Rigborg Brockenhuus (1579–1641) was a Danish noblewoman and lady-in-waiting. She was the central figure in a famous sexual offence case in 1599.

Daughter of nobles Laurids Brockenhuus and Karen Skrams, she was the sister of Jakob Brockenhuus and the maternal aunt of Corfitz Ulfeldt. She became maid of honor to the queen, Anne Catherine of Brandenburg in 1598.

In 1599, she had an illegitimate son, Holger, with the courtier Frederik Holgersen Rosenkrantz. King Christian IV charged the couple with having broken the conduct of the royal court and the presence of the monarch, as well as the common law of seduction - an exceptional judgment against two nobles. Rosenkrantz was sentenced to have two fingers amputated and to lose his nobility. The seriousness of the sentence was deemed appropriate because Rosenkrantz had been engaged to another woman, Christence Viffert. His sentence was later softened, through the intervention of astronomer Tycho Brahe, to service in the war against the Ottoman Empire, where he died in 1602.

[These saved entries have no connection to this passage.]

(* ===== verification/Udp.v ===== *)
(** * Sockets and process-wide settings (crates/fectp/src/udp.rs, lib.rs)

    [Net] is what the code asks of the host: a datagram socket, the clock and
    the random generator. Every clock reading and every draw goes through it,
    in the order the code makes them. The two process-wide settings of udp.rs
    are part of the host too, since any thread may change them. Also
    here: how I/O errors are classed, the capabilities advertised, and the
    opening frame's buffer with its size. *)
From S2P Require Import Prelude Bytes Error Fragment Codec Cipher Symmetric Handshake Session.
From S2P Require Import Connect Compress Pmtu Control.

Definition DEFAULT_MAX_DATAGRAM : Z := 1200.
Definition MIN_MAX_DATAGRAM : Z := 128.
#[export] Hint Unfold DEFAULT_MAX_DATAGRAM MIN_MAX_DATAGRAM : consts.

(** The kinds of [io::Error] the code tells apart; [TooLong] is the system's
    EMSGSIZE. *)
Inductive IoError :=
| WouldBlock
| TimedOut
| ConnectionReset
| ConnectionRefused
| TooLong
| OtherIo.

Definition is_timeout (e : IoError) : bool :=
  match e with WouldBlock | TimedOut => true | _ => false end.

Definition is_stale_unreachable (e : IoError) : bool :=
  match e with ConnectionReset | ConnectionRefused => true | _ => false end.

Definition is_too_long (e : IoError) : bool :=
  match e with TooLong => true | _ => false end.

(** The two process-wide settings. *)
Record Settings := mkSettings { MAX_DATAGRAM : Z; DISCOVERY : bool }.

Module Settings.
Definition default : Settings := mkSettings DEFAULT_MAX_DATAGRAM true.

Definition set_max_datagram (s : Settings) (size : Z) : Settings :=
  mkSettings (clamp MIN_MAX_DATAGRAM U16_MAX size) (DISCOVERY s).

Definition set_path_mtu_discovery (s : Settings) (enabled : bool) : Settings :=
  mkSettings (MAX_DATAGRAM s) enabled.
End Settings.

(** ** The host

    [net_send] is [DatagramSocket::send_to], [net_recv] is [recv_from] on a
    buffer of the given size with the given timeout, [net_now] is
    [Instant::now], [net_random] is [OsRng.fill_bytes], [net_bind] is
    [UdpSocket::bind] to a port of the system's choosing. *)
Class Net (W : Type) := {
  net_send : W -> bytes -> SocketAddr -> W * option IoError;
  net_recv : W -> Z -> option Z -> W * (bytes * SocketAddr + IoError);
  net_local_addr : W -> SocketAddr + IoError;
  net_now : W -> Z;
  net_random : W -> Z -> W * bytes;
  net_bind : W -> IpAddr -> W * (Z + IoError);
  net_settings : W -> Settings;
}.

Section udp.
Context {W : Type} `{Net W}.

Definition max_datagram (w : W) : Z := MAX_DATAGRAM (net_settings w).

Definition path_mtu_discovery (w : W) : bool := DISCOVERY (net_settings w).

Definition handshake_datagram (w : W) : Z := Z.min (max_datagram w) BASE_DATAGRAM.

Definition searches_above_base (w : W) : bool :=
  path_mtu_discovery w && (BASE_DATAGRAM <? max_datagram w).

(** [OsRng.next_u32]. *)
Definition next_u32 (w : W) : W * Z :=
  let (w, b) := net_random w 4 in (w, from_le b).
End udp.

(** ** A host for concrete runs

    What is due to arrive, in order; what was sent; a clock that every receive
    moves on; and a generator that counts. *)
Record ToyNet := mkToyNet {
  tn_clock : Z;
  tn_inbox : list (Z * bytes * SocketAddr);
  tn_outbox : list (bytes * SocketAddr);
  tn_seed : Z;
  tn_settings : Settings;
}.

Module ToyNet.
Definition send (w : ToyNet) (b : bytes) (a : SocketAddr) : ToyNet * option IoError :=
  (mkToyNet (tn_clock w) (tn_inbox w) (tn_outbox w ++ [(b, a)]) (tn_seed w) (tn_settings w), None).

Definition recv (w : ToyNet) (size : Z) (timeout : option Z) : ToyNet * (bytes * SocketAddr + IoError) :=
  let at_clock t inbox := mkToyNet t inbox (tn_outbox w) (tn_seed w) (tn_settings w) in
  let limit := tn_clock w + Z.max 1 (default 1 timeout) in
  match tn_inbox w with
  | (at_, b, from) :: inbox =>
      if at_ <=? limit then (at_clock (Z.max (tn_clock w) at_ + 1) inbox, inl (takez size b, from))
      else (at_clock limit (tn_inbox w), inr WouldBlock)
  | [] => (at_clock limit [], inr WouldBlock)
  end.

Definition random (w : ToyNet) (n : Z) : ToyNet * bytes :=
  (mkToyNet (tn_clock w) (tn_inbox w) (tn_outbox w) (tn_seed w + 1) (tn_settings w),
   map (fun i => (tn_seed w * 7 + Z.of_nat i * 3) mod 256) (seq 0 (Z.to_nat n))).

#[global] Instance net : Net ToyNet := {|
  net_send := send; net_recv := recv; net_local_addr := fun _ => inl (SocketAddrV4 [127; 0; 0; 1] 4000);
  net_now := tn_clock; net_random := random;
  net_bind := fun w _ => (w, inl (40000 + tn_seed w)); net_settings := tn_settings;
|}.
End ToyNet.

(** ** lib.rs *)

(** A buffer for an opening frame carrying [zero_rtt], within [budget]. *)
Definition opening_frame (budget overhead : Z) (zero_rtt : bytes) : HostResult bytes :=
  let limit := saturating_sub budget overhead in
  if limit <? len zero_rtt then Err (HostPayloadTooLarge (len zero_rtt) limit) else
  Ok (zeros (overhead + len zero_rtt)).

(** [max_datagram() as u16] wraps, but the setting is clamped to [u16]. *)
Definition local_capabilities `{ZstdLib} {W} `{Net W} (w : W) : Capabilities := {|
  cap_flags := Z.lor (Z.lor CAP_RELIABLE CAP_PMTU_PROBE) (if feature_compress then CAP_ZSTD else 0);
  max_frame_size := max_datagram w mod 65536;
  cap_codecs := Z.lor CODECS_CORE (if feature_compress then CODEC_ZSTD else 0);
|}.

(** [set_max_datagram] keeps the setting within what the capability field and
    a handshake need. *)
Lemma set_max_datagram_range s size :
  MIN_MAX_DATAGRAM <= MAX_DATAGRAM (Settings.set_max_datagram s size) <= U16_MAX.
Proof. unfold Settings.set_max_datagram, clamp. cbn. clia. Qed.

Lemma opening_frame_len budget overhead zero_rtt frame :
  0 <= overhead -> opening_frame budget overhead zero_rtt = Ok frame ->
  len frame = overhead + len zero_rtt /\ len frame <= Z.max overhead budget.
Proof.
  intros Ho. unfold opening_frame, saturating_sub. zcase; [done|]. intros [= <-].
  pose proof (len_nonneg zero_rtt). rewrite len_zeros. lia.
Qed.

Rigborg Brockenhuus was sentenced to life imprisonment in a room in her father's castle, Egeskov, thirty miles outside of Odense. Her son Holger was turned over to the custody of his father's family. In 1608, the queen dowager Sophie of Mecklenburg-Güstrow obtained permission for Rigborg to leave her room to attend church once a week. In 1616, Rigborg's mother secured permission for Rigborg to live on her own estates, and when her mother died in 1625, this was realized. In 1626 she was reunited with her son, Holger.

Frederik Rosenkrantz, the father of Holger, was – along with his friend Knud Gyldenstierne – the inspiration for the two treacherous characters Rosencrantz and Guildenstern in Shakespeare's Hamlet.